2010/10/29 Konstanze.Lorenz konstanze.lor...@fh-zwickau.de

 Sorry for the brackets. In my test, they weren't there!
 Thank you for fixing the problem. It works much better.
 Now I have an additional question: sorting a result.
 Is it possible to sort fulltext results when the values do have space
 characters? Currently I get an exception, that the field has too much tokens
 to be sorted.
 I'm expecting that sort will look in the queryresult for the whole field
 value (not only its tokens) and sort it then.

 -Ursprüngliche Nachricht-
 Von: user-boun...@lists.neo4j.org [mailto:user-boun...@lists.neo4j.org] Im
 Auftrag von Mattias Persson
 Gesendet: Dienstag, 26. Oktober 2010 13:34
 An: Neo4j user discussions
 Betreff: Re: [Neo4j] LuceneIndexProvider EXACT_CONFIG vs. FULLTEXT_CONFIG

 I just found the problem... fulltext defaults to being case-insensitive (by
 converting added values as well as string queries to lower case). There's a
 quirk in the Lucene QueryParser where you must specifically set whether or
 not range/wildcard queries should have their terms converted into lower
 case
 or not, and by that ignoring what the analyzer has to say about it, which I
 feel is a poor design decision in Lucene. Because now if you specify your
 own custom analyzer class in the configuration you must also set the
 to_lower_case parameter to how the analyzer is implemented, otherwise you
 cannot expect to get the correct results back. Anyways, range/wildcard
 terms
 are lower cased more correctly now.

 Your queries will work with the latest SNAPSHOT, however your second query
 doesn't look like a proper lucene query. Maybe you meant Arn* w/o the
 brackets?

 Main difference between exact and fulltext is that a fulltext index
 tokenizes your values into words and indexes each word individually (and
 also by default converting them into lower case).

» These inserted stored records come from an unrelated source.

(** [saveSettings(settings)].  A part of the text of [settings] is no
    JSON text, or the text of a shorter number, which has no properties:
    [loadSettings] returns the defaults for it, as for [None]. *)
Definition saveSettings (written : save_outcome) (settings : jsval)
    (file : settings_file) : bool * settings_file :=
  match written with
  | Written => (true, Some settings)
  | NotWritten => (false, file)
  | Truncated => (false, None)
  end.

(** [key in o], on the properties of an object *)
Definition has_key (k : string) (ps : list (string * jsval)) : bool :=
  existsb (String.eqb k) (map fst ps).

End ConfigManager.

(** ** State manager: [StateManager] *)

Module StateManager.

Definition STATE_VERSION : string := "1.0.0".

(** [JSON.stringify(v, null, 2)] and [JSON.parse(s)] *)
Class JSON := {
  stringify : jsval -> string;
  parse : string -> result jsval
}.

(** The files on disk, by path. *)
Abbreviation disk := (gmap string string).

Record t := { stateDir : string }.

Definition statePath (this : t) : string := stateDir this ++ "/current.json".
Definition tempPath (this : t) : string := statePath this ++ ".tmp".

(** How a call of [fs.writeFileSync] ends: it returns, or it throws and
    leaves the file absent or as it was ([None]) or with only the first
    [n] bytes of the data ([Some n]). *)
Inductive write_outcome :=
| WriteOk
| WriteFails (partial : option nat).

Definition writeFileSync (o : write_outcome) (path data : string) (d : disk)
  : result unit * disk :=
  match o with
  | WriteOk => (Ok tt, <[path := data]> d)
  | WriteFails None => (Throw EIO, d)
  | WriteFails (Some n) => (Throw EIO, <[path := substring 0 n data]> d)
  end.

(** How a call of [fs.renameSync] ends: the rename happens as a whole, or
    not at all. *)
Inductive rename_outcome :=
| RenameOk
| RenameFails.

Definition renameSync (o : rename_outcome) (src dst : string) (d : disk)
  : result unit * disk :=
  match o, d !! src with
  | RenameOk, Some data => (Ok tt, <[dst := data]> (delete src d))
  | _, _ => (Throw EIO, d)
  end.

Section Methods.
Context `{J : JSON} (this : t).

(** The [snapshot] object built by [saveState], where
    [new Date().toISOString()] returns [timestamp]. *)
Definition snapshot (timestamp : string) (state : jsval) : jsval :=
  JObj [("version", JStr STATE_VERSION);
        ("timestamp", JStr timestamp);
        ("state", Validator.sanitizeObject state)].

(** [saveState(state)]: the returned boolean and the disk afterwards. *)
Definition saveState (timestamp : string) (w : write_outcome)
    (r : rename_outcome) (state : jsval) (d : disk) : bool * disk :=
  let data := stringify (snapshot timestamp state) in
  (* Write to temp file first *)
  match writeFileSync w (tempPath this) data d with
  | (Throw _, d1) => (false, d1)
  | (Ok _, d1) =>
      (* Atomic rename *)
      match renameSync r (tempPath this) (statePath this) d1 with
      | (Throw _, d2) => (false, d2)
      | (Ok _, d2) => (true, d2)
      end
  end.

(** Where the process can be stopped before [fs.renameSync] has run. *)
Inductive crash_point :=
| BeforeWrite               (* nothing written yet *)
| DuringWrite (n : nat)     (* the first [n] bytes are in the temp file *)
| BeforeRename.             (* the temp file is complete *)

(** The disk a process stopped at [p] leaves behind. *)
Definition disk_at (p : crash_point) (timestamp : string) (state : jsval)
    (d : disk) : disk :=
  let data := stringify (snapshot timestamp state) in
  match p with
  | BeforeWrite => d
  | DuringWrite n => <[tempPath this := substring 0 n data]> d
  | BeforeRename => <[tempPath this := data]> d
  end.

(** [loadState()]; [JNull] is [null]. *)
Definition loadState (d : disk) : jsval :=
  match d !! statePath this with
  | None => JNull
  | Some data =>
      match parse data with
      | Throw _ => JNull
      | Ok JNull => JNull   (* reading [.version] of [null] throws *)
      | Ok snap =>
          match prop "version" snap with
          | JStr v =>
              if String.eqb v STATE_VERSION
              then Validator.sanitizeObject (prop "state" snap)
              else (* migrateState *) prop "state" snap
          | _ => (* migrateState *) prop "state" snap
          end
      end
  end.
End Methods.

 2010/10/26 Konstanze.Lorenz konstanze.lor...@fh-zwickau.de

  Hello,
  I'm giving the new LuceneIndexProvider a trial und try to become
 acquainted
  with EXACT_CONFIG and FULLTEXT_CONFIG. Currently, I do not understand
 some
  differences between their quering-results..
  For example:
  String nameArnold = Arnold Aronson;
String key = name;
 
  Node nodeArnold = neo.createNode();
  nodeArnold.setProperty(key, nameArnold);
index.add(nodeArnold, key, nameArnold);
  --
  index.query(key, [A TO Z]; //(1)
  index.query(key, [Arn*]; //(2)
 
  These querys work only with EXACT. FULLTEXT returns no matches. But a
  RangeQuery (1) for String would be quiet interesting with FULLTEXT. It
  should return the same matches as EXACT at least. Furthermore, the Query
  Parser Syntax of Lucene should be enabled in FULLTEXT (2).
  So here is the question: Am I not seeing the trick to use them similarly
 or
  are these configurations that different as they seem to be?
  ___
  Neo4j mailing list
  User@lists.neo4j.org
  https://lists.neo4j.org/mailman/listinfo/user
 



 --
 Mattias Persson, [matt...@neotechnology.com]
 Hacker, Neo Technology
 www.neotechnology.com
 ___
 Neo4j mailing list
 User@lists.neo4j.org
 https://lists.neo4j.org/mailman/listinfo/user
 ___
 Neo4j mailing list
 User@lists.neo4j.org
 https://lists.neo4j.org/mailman/listinfo/user




-- 
Mattias Persson, [matt...@neotechnology.com]
Hacker, Neo Technology
www.neotechnology.com
___
Neo4j mailing list
User@lists.neo4j.org
https://lists.neo4j.org/mailman/listinfo/user


Re: [Neo4j] LuceneIndexProvider EXACT_CONFIG vs. FULLTEXT_CONFIG

2010-10-29 Thread Konstanze . Lorenz
Sorry for the brackets. In my test, they weren't there!
Thank you for fixing the problem. It works much better. 
Now I have an additional question: sorting a result.
Is it possible to sort fulltext results when the values do have space 
characters? Currently I get an exception, that the field has too much tokens to 
be sorted.
I'm expecting that sort will look in the queryresult for the whole field value 
(not only its tokens) and sort it then.

-Ursprüngliche Nachricht-
Von: user-boun...@lists.neo4j.org [mailto:user-boun...@lists.neo4j.org] Im 
Auftrag von Mattias Persson
Gesendet: Dienstag, 26. Oktober 2010 13:34
An: Neo4j user discussions
Betreff: Re: [Neo4j] LuceneIndexProvider EXACT_CONFIG vs. FULLTEXT_CONFIG

I just found the problem... fulltext defaults to being case-insensitive (by
converting added values as well as string queries to lower case). There's a
quirk in the Lucene QueryParser where you must specifically set whether or
not range/wildcard queries should have their terms converted into lower case
or not, and by that ignoring what the analyzer has to say about it, which I
feel is a poor design decision in Lucene. Because now if you specify your
own custom analyzer class in the configuration you must also set the
to_lower_case parameter to how the analyzer is implemented, otherwise you
cannot expect to get the correct results back. Anyways, range/wildcard terms
are lower cased more correctly now.

Your queries will work with the latest SNAPSHOT, however your second query
doesn't look like a proper lucene query. Maybe you meant Arn* w/o the
brackets?

Main difference between exact and fulltext is that a fulltext index
tokenizes your values into words and indexes each word individually (and
also by default converting them into lower case).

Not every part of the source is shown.